Tuesday, June 19, 2018

Coimbra to Rome


I loved sitting on the terrace on top the hotel in the evening watching the darkness come and the lights go on.

The day was exhausting. I went to the post office to mail postcards to the grandkids and then we headed to the train station around the corner. We had taxied to the hotel when we arrived since we had no idea where we were going, but on the way back we were confident to take the local train to connect to the Lisbon train. Steve had upgraded out tickets to first class. Ah, that all our travel were so comfortable! At the station we went two floors down to the metro which went directly to the airport. (The Portuguese don't seem to have figured out how much easier an escalator is with luggage than stairs. The one in the picture is coming up.) 



It took almost an hour to get through security. If there was air-conditioning, it was totally inadequate. One woman threw up, no doubt from the heat. She was clearly aiming for the waste basket, but missed. Half an hour later when we finally got to the front, the mess had still not been cleaned up. To be fair, they may not have known it was there. In the confusion over lack of bins and slow lines and everyone having to wait if someone needed to be frisked, I certainly forgot to tell them there was a mess on the floor back there. Then the bathroom floor was littered with paper towels and toilet paper and I won't say what was sticking out of the bin in the stall. That was after another long wait. When I came out, Steve still hadn't gotten in. Someone was cleaning so the men's was closed.

All that before we got on the plane.

We waited on the taxiway for 20 minutes to avoid a thunder storm in Rome. We needn't have bothered. A medical emergency forced us to land in Valencia, Spain, to take off a man who thought he was having a heart attack. Only the people Steve talked to who had been helping said they thought it was a panic attack.
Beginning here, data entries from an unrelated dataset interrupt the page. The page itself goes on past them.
(** What the server sends for it. *)
Definition download_answer `{!HexLib, !Blake3Lib} (prefix content out : list ascii) : list ascii :=
  bytes (response_header 200 "application/octet-stream" (chunk_len out) (download_fields prefix content)) ++ out.

Definition download_ciphertext `{!HexLib, !Blake3Lib, !AeadLib, !KdfLib, !ReadLib} (secret_hex : string)
    (prefix : list ascii) (p : RelativePath) (content out : list ascii) : Prop :=
  ciphertext_of secret_hex prefix
    {| cc_direction := "download"; cc_path := p; cc_content_hash := blake3_hex content;
       cc_plaintext_size := chunk_len content |} content out.

(** The server's side of a download. *)
Lemma download_served
    `{TL : !TimeLib, SL : !SqlxLib, UL : !UuidLib, UW : !UuidLaws, SJ : !SerdeJson (list BlockHash),
      BL : !Blake3Lib, IL : !IoLib, RD : !ReadDir, RW : !ReadDirLaws, HL : !HexLib, HW : !HexLaws,
      SH : !Sha256Lib, HM : !HmacLib, AL : !AeadLib, AW : !AeadLaws, KL : !KdfLib, RL : !ReadLib,
      FJ : !SerdeJson FolderDocument, PJ : !SerdeJson PeerStoreDocument,
      EJ : !SerdeJson PeerPresence, MJ : !SerdeJson FolderManifest, J1 : !SerdeJson HealthResponse,
      J2 : !SerdeJson PresenceResponse, J3 : !SerdeJson ErrorResponse,
      J4 : !SerdeJson UploadFileResponse, J5 : !SerdeJson DeleteFileResponse}
    io config cio endpoint address id secret_hex secret request p d n content m v document i :
  let folder := config.(cfg_folder_path) in
  canonical (d ++ [n]) p → relative_path_parse (rel_str p) = Ok p → utf8_valid (rel_str p) = true →
  servable io folder config.(cfg_profile) i v document →
  seen_file v.(sv_fs) (scanner_new folder config.(cfg_profile).(lp_device_id)) (d ++ [n]) content m →
  trusted io.(in_verify_now) cio.(ci_now) v.(sv_fs) config.(cfg_peers_path) id secret_hex →
  hex_decode secret_hex = Ok secret → length secret = 32%nat →
  length io.(in_nonce_prefix) = NONCE_PREFIX_BYTES → full_reads content (reads content) →
  v.(sv_fs) !! components (response_path io folder p) = None →
  parse_address endpoint = Ok address → host_ok address.(pa_host) →
  signed_request_header cio (download_request endpoint id secret_hex p) = Ok request →
  Z.of_nat (length (bytes request)) ≤ 12288 →
  ∃ out db', download_ciphertext secret_hex io.(in_nonce_prefix) p content out
  ∧ ∀ segs, filled segs → mjoin segs = bytes request →
      handle_stream io config (with_stream (arrives segs) v)
      = (Ok tt, {| sv_stream := []; sv_sent := v.(sv_sent) ++ download_answer io.(in_nonce_prefix) content out;
                   sv_fs := v.(sv_fs); sv_db := db' |}).
Proof.
  intros folder Hp Hparse Hutf Hse Hseen Htr Hsec Hlen Hpre Hreads Hfree Haddr Hhost Hreq Hrlen.
  destruct (signed_header_text cio endpoint address "GET" (file_target p) id secret_hex [] [] request Haddr Hreq)
    as (signature & Hsig & Htext).
  rewrite Htext in Hrlen. set (t := unix_timestamp cio.(ci_now)) in *.
  assert (token (bytes signature)) as Hst by (by eapply signature_token).
  assert (message_ok "GET" (file_target p) (sent_fields address.(pa_host) id signature t 0 [])) as Hok.
  { apply sent_ok; [apply target_token|by repeat constructor|done|done|done|done|constructor|constructor|constructor]. }
  set (request1 := {| hr_method := "GET"; hr_path := file_target p;
    hr_headers := list_to_map (sent_fields address.(pa_host) id signature t 0 []);
    hr_body_sha256_hex := hex_encode (sha256 []); hr_body := Memory [] |}).
  destruct (download_run io config p d n content m request1 secret_hex secret (with_stream [] v) document i)
    as (out & db' & Hct & Hserve); try done.
  { by destruct Hse. }
  { by eapply target_decodes. }
  { by eapply sent_authenticated; [|exact Hsig|constructor|constructor]. }
  exists out, db'. split; [done|]. intros segs Hf Hj. eapply handle_stream_run; [|exact Hserve].
  apply (memory_read _ _ _ _ _ _ _ _ _ []); [done|constructor|constructor|done| |done|done|by rewrite Hj, Htext, app_nil_r].
  unfold should_spool_body. by rewrite andb_false_r.
Qed.

(** The client's side of a download. *)
Lemma download_received
    `{UL : !UuidLib, HL : !HexLib, HW : !HexLaws, SH : !Sha256Lib, HM : !HmacLib, BL : !Blake3Lib, IL : !IoLib,
      AL : !AeadLib, AW : !AeadLaws, KL : !KdfLib, RL : !ReadLib}
    cio endpoint address id secret_hex prefix request p content out destination c :
  let encrypted := encrypted_download_path destination cio.(ci_file_id) in
  download_ciphertext secret_hex prefix p content out → hash_text (blake3_hex content) →
  length prefix = NONCE_PREFIX_BYTES → parse_address endpoint = Ok address → cio.(ci_connect) address.(pa_host) address.(pa_port) = Ok tt →
  signed_request_header cio (download_request endpoint id secret_hex p) = Ok request →
  components encrypted ≠ components destination →
  file_or_none (c.(cl_fs) !! components encrypted) → file_or_none (c.(cl_fs) !! components destination) →
  has_parent c.(cl_fs) (components encrypted) = true → has_parent c.(cl_fs) (components destination) = true →
  ∀ segs, filled segs → mjoin segs = download_answer prefix content out → ∃ fs',
      fetch_file_to_path cio endpoint (uuid_to_string id) secret_hex p (chunk_len content) destination
        (with_cl_stream (arrives segs) c)
      = (Ok {| tf_size_bytes := chunk_len content; tf_content_hash := blake3_hex content |},
         {| cl_stream := []; cl_sent := c.(cl_sent) ++ bytes request; cl_fs := fs' |})
      ∧ holds destination content fs'
      ∧ ∀ k, k ≠ components destination → k ≠ components encrypted → fs' !! k = c.(cl_fs) !! k.
Proof.
  intros encrypted Hct Hhash Hpre Haddr Hconn Hreq Hne Hfe Hfd Hpe Hpd segs Hf Hj.
  pose proof (ciphertext_length _ _ _ _ _ Hct) as Houtlen.
  assert (is_u64 (chunk_len content)) as Hu1.
  { destruct Hct as [? ? _ _ _ _ _ Hmax]. unfold is_u64, chunk_len, u64_max, i64_max in *. lia. }
  assert (is_u64 (chunk_len out)) as Hu2.
  { unfold is_u64. split; [unfold chunk_len; lia|]. rewrite Houtlen. unfold encrypted_len, u64_saturating_add. lia. }
  destruct (download_fields_ok prefix content Hhash) as [Hfo Hnd].
  destruct (response_head_read 200 "application/octet-stream" (chunk_len out)
    (download_fields prefix content) segs out) as (segs' & Hhead & Hf' & Hj');
    [by split|done|by repeat constructor|by vm_compute|done|done|by apply download_head_short|done|done|].
  destruct (receive_file_run cio secret_hex prefix p content out destination segs'
    {| cl_stream := []; cl_sent := c.(cl_sent) ++ bytes request; cl_fs := c.(cl_fs) |} Hct Hhash Hf' Hj')
    as (fs' & Hrun & Hh & _ & Hk); [done..|].
  exists fs'. split_and!; [|done|done]. unfold fetch_file_to_path. cbv zeta.
  rewrite Haddr, bind_lift_Ok. erewrite (bind_Ok (lift _)); [|exact (f_equal (λ r, (r, _)) Hreq)].
  unfold connect. rewrite Hconn. cbn [map_err]. rewrite bind_lift_Ok.
  unfold cl_send, modify. rewrite M_bind_eq. cbn [with_cl_stream cl_stream cl_sent cl_fs].
  erewrite bind_Ok; [|apply on_cl_stream_run; exact Hhead]. exact Hrun.
Qed.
He had been acting weird earlier. Taking someone off the plane meant identifying all the luggage to be sure nothing had been left on that shouldn't be. Then it also involved paperwork for landing unscheduled in another country. We were two hours on the ground. Last I saw the man, he was being questioned and his luggage gone over by the police, not medical personnel.

It was nearly midnight when we got to our Rome hotel. At least we didn't have connections to make like the young woman across the aisle who was headed for Cairo, leaving about the time we landed in Rome.